纯度测试将校正峰顶点处的光谱波形和整个峰的光谱波形,并进行比较。
如果峰中间的光谱形状不同,首先应考虑可能与峰光谱波形不同的其它组分与之共洗脱。
这就是确定纯度的方法。


★ 整个峰的纯度
整个峰的纯度由纯度角和阈值角决定。

纯度角:峰各处的光谱与峰顶点光谱之间的夹角的平均值。换句话说,整个峰的纯度可以通过该值确定。
・如果 < 0.2
本方法的检测限约为 0.1-0.2。因此可以得出结论,纯度值低于 0.2 的峰基本上由相同的光谱组分组成。
其测量精度优于目视检查(最大 1 个角度)。
・如果 > 1
尽管可以观察到形状差异,但仅凭纯度角并不判断组分是否与其它光谱组分共洗脱。
这是因为除了其它共洗脱组分之外,谱图中的噪音也可能导致差异。分析低浓度组分时尤其要注意这一点。

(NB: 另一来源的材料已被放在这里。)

Lemma tool_hashtags_Ok s : ∃ tags, tool_hashtags (VStr s) = Ok (VList (VStr <$> tags)).
Proof. eexists. reflexivity. Qed.

Lemma py_index_topics task_id :
  ∃ topic, py_index topics_value (topic_index task_id) = Ok topic.
Proof. by apply topic_lookup_in_range. Qed.

Lemma tool_schedule_topics : ∃ v, tool_schedule topics_value = Ok v.
Proof. eexists. reflexivity. Qed.

(** Arguments for a step of the workflow on a well-typed memory: a clarify
    entry exactly when the step needs the topics and they are missing;
    otherwise arguments that the tool accepts. *)
Lemma build_args_typed st m o w :
  st ∈ workflow → typed m → outputs_ok o →
  wp (build_args py_repr clock content_goal audience niche tone cta
        (id st) (tool st) m o)
     (λ r w',
        if needs_topics st && negb (has_topics o)
        then ∃ e, r = Continue (logged e m) ∧ is_dict e
                  ∧ task_of e = Some (id st) ∧ status_of e = Some "clarify"
                  ∧ fs w' = Some (Document (VDict (logged e m)))
        else ∃ args result, r = Call args
                  ∧ call_tool py_repr (tool st) args = Ok result
                  ∧ outputs_ok (<[id st := result]> o))
     no_exception w.
Proof.
  intros Hst Hm Ho. unfold workflow in Hst. unfold has_topics.
  pose proof (outputs_ok_elim o Ho) as (Ht & _ & _).
  repeat (apply elem_of_cons in Hst as [-> | Hst]); [.. | by apply elem_of_nil in Hst];
    unfold build_args, needs_topics; cbn [id tool]; simpl String.eqb;
    cbv iota; cbn [orb andb].
  - wp_go. do 2 eexists. split; [done |]. split; [apply call_generate_topics |].
    by apply outputs_ok_insert.
  - destruct (o !! "topics") as [v|] eqn:Hv.
    + rewrite bool_decide_eq_true_2 by done. cbn [negb].
      rewrite (Ht v eq_refl).
      destruct (py_index_topics "post_1") as [topic Htopic]. rewrite Htopic. wp_go.
      do 2 eexists. split; [done |]. split; [apply call_draft_post |].
      apply outputs_ok_insert; [| done].
      unfold expected_output; simpl String.eqb; cbv iota. by rewrite Htopic.
    + rewrite bool_decide_eq_false_2 by (by intros [? ?]). cbn [negb].
      by apply clarify_step_typed.
  - destruct (o !! "topics") as [v|] eqn:Hv.
    + rewrite bool_decide_eq_true_2 by done. cbn [negb].
      rewrite (Ht v eq_refl).
      destruct (py_index_topics "post_2") as [topic Htopic]. rewrite Htopic. wp_go.
      do 2 eexists. split; [done |]. split; [apply call_draft_post |].
      apply outputs_ok_insert; [| done].
      unfold expected_output; simpl String.eqb; cbv iota. by rewrite Htopic.
    + rewrite bool_decide_eq_false_2 by (by intros [? ?]). cbn [negb].
      by apply clarify_step_typed.
  - destruct (o !! "topics") as [v|] eqn:Hv.
    + rewrite bool_decide_eq_true_2 by done. cbn [negb].
      rewrite (Ht v eq_refl).
      destruct (py_index_topics "post_3") as [topic Htopic]. rewrite Htopic. wp_go.
      do 2 eexists. split; [done |]. split; [apply call_draft_post |].
      apply outputs_ok_insert; [| done].
      unfold expected_output; simpl String.eqb; cbv iota. by rewrite Htopic.
    + rewrite bool_decide_eq_false_2 by (by intros [? ?]). cbn [negb].
      by apply clarify_step_typed.
  - wp_go. destruct (tool_hashtags_Ok niche) as [tags Htags].
    do 2 eexists. split; [done |]. split; [by rewrite call_hashtags |].
    apply outputs_ok_insert; [| done].
    unfold expected_output; simpl String.eqb; cbv iota. by rewrite Htags.
  - destruct (o !! "topics") as [v|] eqn:Hv.
    + rewrite bool_decide_eq_true_2 by done. cbn [negb].
      rewrite (Ht v eq_refl). wp_go.
      do 2 eexists. split; [done |].
      split; [rewrite call_schedule; apply tool_schedule_value |].
      by apply outputs_ok_insert.
    + rewrite bool_decide_eq_false_2 by (by intros [? ?]). cbn [negb].
      by apply clarify_step_typed.
Qed.

Lemma field_append_typed k m :
  typed m → k ∈ memory_fields →
  field_append k m = Ok (λ x, <[k := VList (field_list k m ++ [x])]> m).
Proof. intros Hm Hk. unfold field_append; simpl. by rewrite (Hm k Hk). Qed.

(** [m'] is well typed and has these completion keys, log and library. *)
Definition fields_are (m' : gmap string value) (ct wl cl : list value) : Prop :=
  typed m' ∧ completed_tasks m' = ct ∧ work_log m' = wl ∧ content_library m' = cl.

Lemma fields_are_logged e m :
  typed m →
  fields_are (logged e m) (completed_tasks m) (work_log m ++ [e]) (content_library m).
Proof.
  intros Hm. split; [by apply typed_insert |].
  unfold completed_tasks, work_log, content_library. by rewrite !logged_fields.
Qed.

Lemma complete_step_typed rk task tool_name args result m o w :
  typed m → call_tool py_repr tool_name args = Ok result →
  wp (complete_step py_repr clock content_goal rk task tool_name args m o)
     (λ s' w', ∃ a e,
        s'.2 = <[task := result]> o
        ∧ fields_are s'.1 (completed_tasks m ++ [VStr (completed_key rk task)])
            (work_log m ++ [e]) (content_library m ++ [a])
        ∧ is_dict e ∧ task_of e = Some task ∧ status_of e = Some "completed"
        ∧ asset_type_of a = Some task ∧ data_of a = Some result
        ∧ fs w' = Some (Document (VDict s'.1)))
     no_exception w.
Proof.
  intros Hm Hcall. unfold complete_step.
  rewrite wp_bind, wp_lift, Hcall, wp_bind, wp_lift,
    (field_append_typed _ _ Hm in_memory_fields_cl).
  wp_go.
  eapply wp_mono; [apply log_event_typed; by apply typed_insert | | done].
  intros m1 w1 [-> Hw1]. wp_go.
  eapply wp_mono;
    [apply mark_done_typed; by do 2 apply typed_insert | | done].
  intros m2 w2 [-> Hw2]. wp_go.
  cbn [fst snd]. do 2 eexists. split; [reflexivity |]. split.
  { split; [by do 3 apply typed_insert |].
    unfold completed_tasks, work_log, content_library.
    rewrite !field_list_insert.
    by repeat first [rewrite decide_False by done | rewrite decide_True by done]. }
  split; [by eexists |]. by repeat split.
Qed.

(** What one iteration does to a well-typed memory [s.1] and to the outputs
    [s.2], by the kind of outcome the completion keys and the outputs
    determine. *)
Definition step_post (rk : string) (st : step)
    (s s' : gmap string value * gmap string value) : Prop :=
  let k := kind_of rk st (completed_tasks s.1) (has_topics s.2) in
  ∃ e assets,
    is_dict e ∧ task_of e = Some (id st) ∧ status_of e = Some (status_name k)
    ∧ fields_are s'.1 (done_after k rk st (completed_tasks s.1))
        (work_log s.1 ++ [e]) (content_library s.1 ++ assets)
    ∧ has_topics s'.2 = topics_after k st (has_topics s.2)
    ∧ match k with
      | Completed => ∃ a, assets = [a] ∧ asset_type_of a = Some (id st)
                          ∧ data_of a = expected_output (id st)
                          ∧ s'.2 !! id st = expected_output (id st)
      | _ => assets = [] ∧ s'.2 = s.2
      end.

Lemma has_topics_insert k v o :
  has_topics (<[k := v]> o) = has_topics o || String.eqb k "topics".
Proof.
  unfold has_topics. destruct (String.eqb_spec k "topics") as [-> | Hk].
  - rewrite lookup_insert_eq, orb_true_r. by apply bool_decide_eq_true_2.
  - by rewrite lookup_insert_ne, orb_false_r.
Qed.

Lemma run_step_typed rk st m o w :
  st ∈ workflow → typed m → outputs_ok o →
  wp (run_step py_repr clock content_goal audience niche tone cta rk st (m, o))
     (λ s' w', step_post rk st (m, o) s' ∧ outputs_ok s'.2
               ∧ fs w' = Some (Document (VDict s'.1)))
     no_exception w.
Proof.
  intros Hst Hm Ho. unfold run_step, step_post, kind_of, is_done, key_of.
  cbn [fst snd].
  rewrite wp_bind, wp_lift, (should_skip_typed _ _ _ Hm).
  destruct (existsb _ (completed_tasks m)) eqn:Hdone.
  - wp_go. eapply wp_mono; [by apply log_event_typed | | done].
    intros m' w' [-> Hw']. wp_go. cbn [fst snd]. split; [| done].
    match goal with
    | |- context [<["work_log" := VList (work_log m ++ [?e])]> m] => exists e, []
    end.
    rewrite app_nil_r.
    split; [by eexists |]. split; [reflexivity |]. split; [reflexivity |].
    split; [by apply (fields_are_logged _ m) |]. done.
  - wp_go. eapply wp_mono; [by apply build_args_typed | | done].
    intros r w'. destruct (needs_topics st && negb (has_topics o)).
    + intros (e & -> & He & Htask & Hstatus & Hw'). wp_go. cbn [fst snd].
      split; [| done]. exists e, []. rewrite app_nil_r.
      split; [done |]. split; [done |]. split; [done |].
      split; [by apply fields_are_logged |]. done.
    + intros (args & result & -> & Hcall & Ho').
      eapply wp_mono; [by apply complete_step_typed | | done].
      intros [m' o'] w'' (a & e & Ho'' & Hfields & He & Htask & Hstatus
                          & Hatype & Hdata & Hw''). cbn [fst snd] in *. subst o'.
      split; [| done]. exists e, [a].
      split; [done |]. split; [done |]. split; [done |].
      split; [done |]. split; [apply has_topics_insert |].
      exists a. rewrite lookup_insert_eq.
      rewrite (Ho' (id st) result) by apply lookup_insert_eq. by rewrite Hdata.
Qed.

(** What the steps [steps] make of a well-typed memory with completion keys
    [ct], work log [wl] and content library [cl]: one log entry per step,
    with the status [plan] computes; one asset and one completion key per
    completed step, in the order of the steps. *)
Definition steps_effect (rk : string) (steps : list step) (ct wl cl : list value)
    (topics : bool) (m' : gmap string value) : Prop :=
  let ks := plan rk steps ct topics in
  ∃ entries assets,
    Forall is_dict entries
    ∧ task_of <$> entries = (λ st, Some (id st)) <$> steps
    ∧ status_of <$> entries = (λ k, Some (status_name k)) <$> ks
    ∧ asset_type_of <$> assets = (λ st, Some (id st)) <$> completed_steps steps ks
    ∧ data_of <$> assets = (λ st, expected_output (id st)) <$> completed_steps steps ks
    ∧ fields_are m'
        (ct ++ ((λ st, VStr (key_of rk st)) <$> completed_steps steps ks))
        (wl ++ entries) (cl ++ assets).

Lemma run_steps_typed rk steps s w :
  steps ⊆ workflow → typed s.1 → outputs_ok s.2 →
  wp (run_steps py_repr clock content_goal audience niche tone cta rk steps s)
     (λ s' w',
        steps_effect rk steps (completed_tasks s.1) (work_log s.1)
          (content_library s.1) (has_topics s.2) s'.1
        ∧ outputs_ok s'.2
        ∧ ((steps = [] ∧ s' = s ∧ fs w' = fs w)
           ∨ fs w' = Some (Document (VDict s'.1))))
     no_exception w.
Proof.
  revert s w. induction steps as [|st steps IH]; intros [m o] w Hsub Hm Ho;
    cbn [run_steps fst snd] in *.
  - wp_go. cbn [fst snd]. split; [| split; [done | by left]].
    exists [], []. rewrite !app_nil_r. by repeat split.
  - rewrite wp_bind.
    eapply wp_mono; [apply run_step_typed; [set_solver | done | done] | | done].
    intros [m1 o1] w1 (Hstep & Ho1 & Hw1). cbn [fst snd] in *.
    destruct Hstep as (e & assets1 & He & Htask & Hstatus & Hfields & Htopics & Hk).
    cbn [fst snd] in *. destruct Hfields as (Hm1 & Hct1 & Hwl1 & Hcl1).
    eapply wp_mono; [apply (IH (m1, o1)); [set_solver | done | done] | | done].
    intros [m2 o2] w2 (Hsteps & Ho2 & Hw2). cbn [fst snd] in *.
    split; [| split; [done |]].
    + destruct Hsteps as (entries & assets2 & Hes & Htasks & Hstatuses & Hatypes
                          & Hdatas & Hm2 & Hct2 & Hwl2 & Hcl2).
      rewrite Hct1, Htopics, Hwl1, Hcl1 in *.
      unfold steps_effect. cbn [plan].
      set (k := kind_of rk st (completed_tasks m) (has_topics o)) in *.
      set (ks := plan rk steps (done_after k rk st (completed_tasks m))
                   (topics_after k st (has_topics o))) in *.
      exists (e :: entries), (assets1 ++ assets2).
      split; [by constructor |]. split; [by rewrite !fmap_cons, Htask, Htasks |].
      split; [by rewrite !fmap_cons, Hstatus, Hstatuses |].
      rewrite !fmap_app, Hatypes, Hdatas.
      destruct k; cbn [completed_steps done_after] in *.
      * destruct Hk as [-> _]. split; [done |]. split; [done |].
        split; [done |]. by rewrite <- !app_assoc in *.
      * destruct Hk as [-> _]. split; [done |]. split; [done |].
        split; [done |]. by rewrite <- !app_assoc in *.
      * destruct Hk as (a & -> & Hatype & Hdata & _).
        split; [by rewrite fmap_cons, Hatype |].
        split; [by rewrite fmap_cons, Hdata |].
        split; [done |]. rewrite fmap_cons. by rewrite <- !app_assoc in *.
    + right. destruct Hw2 as [(_ & [= -> ->] & ->) | Hw2]; done.
Qed.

阈值角:指示噪音(通过 S/N 比衡量)对整个峰的影响的索引值。通过比较纯度角的值进行评估。
・如果纯度角 < 纯度阈值角
即使纯度角较大,也可以判断表示噪音影响的阈值角范围内没有明显的共洗脱物。
・如果纯度角 > 纯度阈值角
如果纯度角大于表示噪音引起的谱图形状差异的阈值角,则存在超出噪音影响的光谱差异。
具有不同光谱的组分极有可能发生了共洗脱。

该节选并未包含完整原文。